# Has Anyone Successfully Found Judy on a Nook Miles Ticket Island?



## Bk1234 (Apr 18, 2020)

Basically, the title. How long did it take? I just found Reneigh on a NMT island, so I'm in the mood for some more new villagers! Plus, I'm looking for a good Snooty villager.


----------



## Kurashiki (Apr 18, 2020)

yup, i saw her a couple weeks ago. don't know how long it took since i wasn't looking for her, but definitely less than 20 tickets. good luck hunting!


----------



## Miyukki (Apr 18, 2020)

I did! It was completely random though, but she was one of my possible dreamies! Now I got attached to her and definitely won't let her go~


----------



## Krissi2197 (Apr 18, 2020)

I think it's completely random. A friend of mine found her randomly!


----------



## Taj (Apr 18, 2020)

Found her yesterday on my 18th ticket and scooped her up. I'm certain every villager is programmed to show up on an island, so it's all a matter of patience


----------



## Calysis (Apr 18, 2020)

My bf managed to with about 80 NMT.


----------



## Miss Misty (Apr 18, 2020)

I did! Like others have said, it was random. I dunno how many tickets it took to get her, maybe like 10-15 in that session of island hopping.


----------



## Princeles (Apr 18, 2020)

Judy is one of my dreamies and i did like, too many NMT islands, but i didn't found her :c

Raymond and Sherb took time to appear, so i'm thinking that the new villagers are more difficult to appear or is just rng? idk (audie came randomly in one of the three starter houses so i don't count her)


----------



## Bk1234 (Apr 18, 2020)

Princeles said:


> Judy is one of my dreamies and i did like, too many NMT islands, but i didn't found her :c
> 
> Raymond and Sherb took time to appear, so i'm thinking that the new villagers are more difficult to appear or is just rng? idk (audie came randomly in one of the three starter houses so i don't count her)

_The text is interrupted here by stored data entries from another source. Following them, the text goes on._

(* ===== verification/Wire.v ===== *)
(** * Wire: the market-data wire session

    Models [cpp/src/ingest/kalshi/market_data/wire_session.cpp] and its header: the thread
    that owns the public websocket.  It subscribes to the channels of the installed universe,
    checks the sequence numbers of every subscription, copies each market-data message into a
    slot of the frame pool and hands its handle to the router; where a message of an order
    book is lost it sends an invalidation barrier instead, and it carries control's requests
    for recovery snapshots to the exchange.

    The websocket is the interface [WebSocket], the JSON library [SimdJson] with the readers
    of numbers of [SimdJsonNumbers].  Requests are values of [WsRequest], not their text.
    Queues that are read are lists of the results of the next pops. *)

From S2P Require Import Prelude Spsc LatencyHistogram MarketTypes FramePool ControlTypes MarketParser WireTypes.

(** ** Interfaces of the libraries *)

(** [simdjson::ondemand::value::get_uint64] and [get_int64]. *)
Class SimdJsonNumbers `{SJ : SimdJson} := {
  value_get_uint64 : jvalue → option Z;
  value_get_int64 : jvalue → option Z;
}.

(** [exchange::kalshi::WebSocketSession]. *)
Class WebSocket (W : Type) := {
  ws_connect : W → bool * W;
  ws_send_text : WsRequest → W → SendStatus * W;
  ws_poll : W → Z * W;
  ws_recv_text : W → ReadResult * W;
  ws_consume_message : W → W;
  ws_close : W → W;
  ws_last_error : W → string;
}.

(** ** Sequence numbers of subscriptions *)

Module SidSequenceObserver.

Record ActiveSidState := mkActiveSidState {
  as_channel : KalshiMarketDataChannel;
  as_last_sequence : option Z;
}.
#[export] Instance eta_ActiveSidState : Eta ActiveSidState := λ r, mkActiveSidState (as_channel r) (as_last_sequence r).

Inductive SequenceObservationCode := | kFIRST | kCONTIGUOUS | kGAP | kDUPLICATE | kSTALE | kOBS_INACTIVE_SID.
#[export] Instance SequenceObservationCode_eq_dec : EqDecision SequenceObservationCode.
Proof. solve_decision. Defined.

(** The channel of an inactive subscription is value-initialized, to no channel at all. *)
Record SequenceObservation := mkSequenceObservation {
  so_code : SequenceObservationCode;
  so_channel : option KalshiMarketDataChannel;
  so_expected_sequence : Z;
  so_observed_sequence : Z;
}.
Definition default_SequenceObservation : SequenceObservation := mkSequenceObservation kOBS_INACTIVE_SID None 0 0.

Abbreviation observer := (gmap Z ActiveSidState).

Definition activate (sid : Z) (channel : KalshiMarketDataChannel) (o : observer) : observer :=
  <[sid := mkActiveSidState channel None]> o.
Definition deactivate (sid : Z) (o : observer) : observer := delete sid o.
Definition active (sid : Z) (o : observer) : bool := bool_decide (is_Some (o !! sid)).
Definition channel_for_sid (sid : Z) (o : observer) : Z :=
  match o !! sid with Some state => channel_code (as_channel state) | None => 0 end.

Definition observe (sid sequence : Z) : M observer SequenceObservation := λ o,
  match o !! sid with
  | None => (mkSequenceObservation kOBS_INACTIVE_SID None 0 sequence, o)
  | Some state =>
      let remember := <[sid := state ⟪ as_last_sequence := Some sequence ⟫]> o in
      match as_last_sequence state with
      | None => (mkSequenceObservation kFIRST (Some (as_channel state)) sequence sequence, remember)
      | Some previous =>
          let next_expected := if previous =? U64_MAX then previous else u64 (previous + 1) in
          let seen code := mkSequenceObservation code (Some (as_channel state)) next_expected sequence in
          if sequence =? previous then (seen kDUPLICATE, o)
          else if negb (previous =? U64_MAX) && (sequence =? next_expected) then (seen kCONTIGUOUS, remember)
          else if previous <? sequence then (seen kGAP, remember)
          else (seen kSTALE, o)
      end
  end.
End SidSequenceObserver.

Module Wire.
Import SidSequenceObserver.

Definition kMAX_RECYCLE_BATCH_SIZE : Z := 64.
Definition kMAX_UNKNOWN_MARKET_TICKER_SAMPLES : nat := 8.
Definition kIO_TELEMETRY_INTERVAL : Z := 250000000.

Definition bump (n : Z) : Z := u64 (n + 1).

Section Wire.
Context {Q : Type → Type} `{!PushQueue Q} {W : Type} `{!WebSocket W} `{!SimdJson} `{!SimdJsonNumbers}.
Variable kFrameParserPadding : nat.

I think it is just RNG. I don't think I was THAT lucky when I found Reneigh.


----------



## Aris (Apr 18, 2020)

I found her after 52 tickets. Still haven't found Coco ;-;
Keep in mind there's no such thing as a "rare" villager, just desirable ones, and almost 400 possibilities. Same chance for each to show up


----------



## Laureline (Apr 18, 2020)

I’ve spent 155 tickets and haven’t found her. I did find Sherb and Reneigh. Took Reneigh home, she’s a dreamie like Judy. I was hoping to find Judy since she sells for an absurd amount of tickets, and I’ll never have the amount people want for her.


----------



## TheBased (Apr 18, 2020)

Yeah I have, forgot how much NMT it took though,


----------



## sigh (Apr 18, 2020)

i found her once without trying, i can't remember the exact amount of nmts i used but i'm gonna guess between 15-30.


----------



## angiepie (Apr 18, 2020)

Yes, she was one of the first ones I found. I didn’t realize how popular she was when I invited her to my island. I just thought she was cute lol


----------



## Jared:3 (Apr 18, 2020)

I have yet to find any snooty on a NMT that is actually good (Ankha, Diana, Judy) and I very rarely see snooty villagers at all.


----------



## Tasuot (Apr 18, 2020)

Omg, I actually just found Judy last night as I was island hopping for her! It took me 35 trips overall. I almost screamed when she came into view haha


----------



## SensaiGallade (Apr 18, 2020)

Not Judy but I found Audie pretty easily, so I'd imagine it won't exactly be hard to find her on an Island


----------



## Heartcore (Apr 18, 2020)

I did! I found 4 of the new villagers from island trips. She definitely exists but if you're looking for 1 person specifically it's like finding a needle in a haystack. I don't know specifically how many trips it took because I was looking for Raymond at the time. I'd say probably 100-150 trips is what it took me. But it's totally random, unfortunately.


----------



## axo (Apr 18, 2020)

I saw her on a random island, not looking for any villager in particular, so she's definitely there!


----------



## Luella (Apr 18, 2020)

Um so I never originally set off to find her. I ran into her while just gathering materials one day on a 2nd nook miles trip.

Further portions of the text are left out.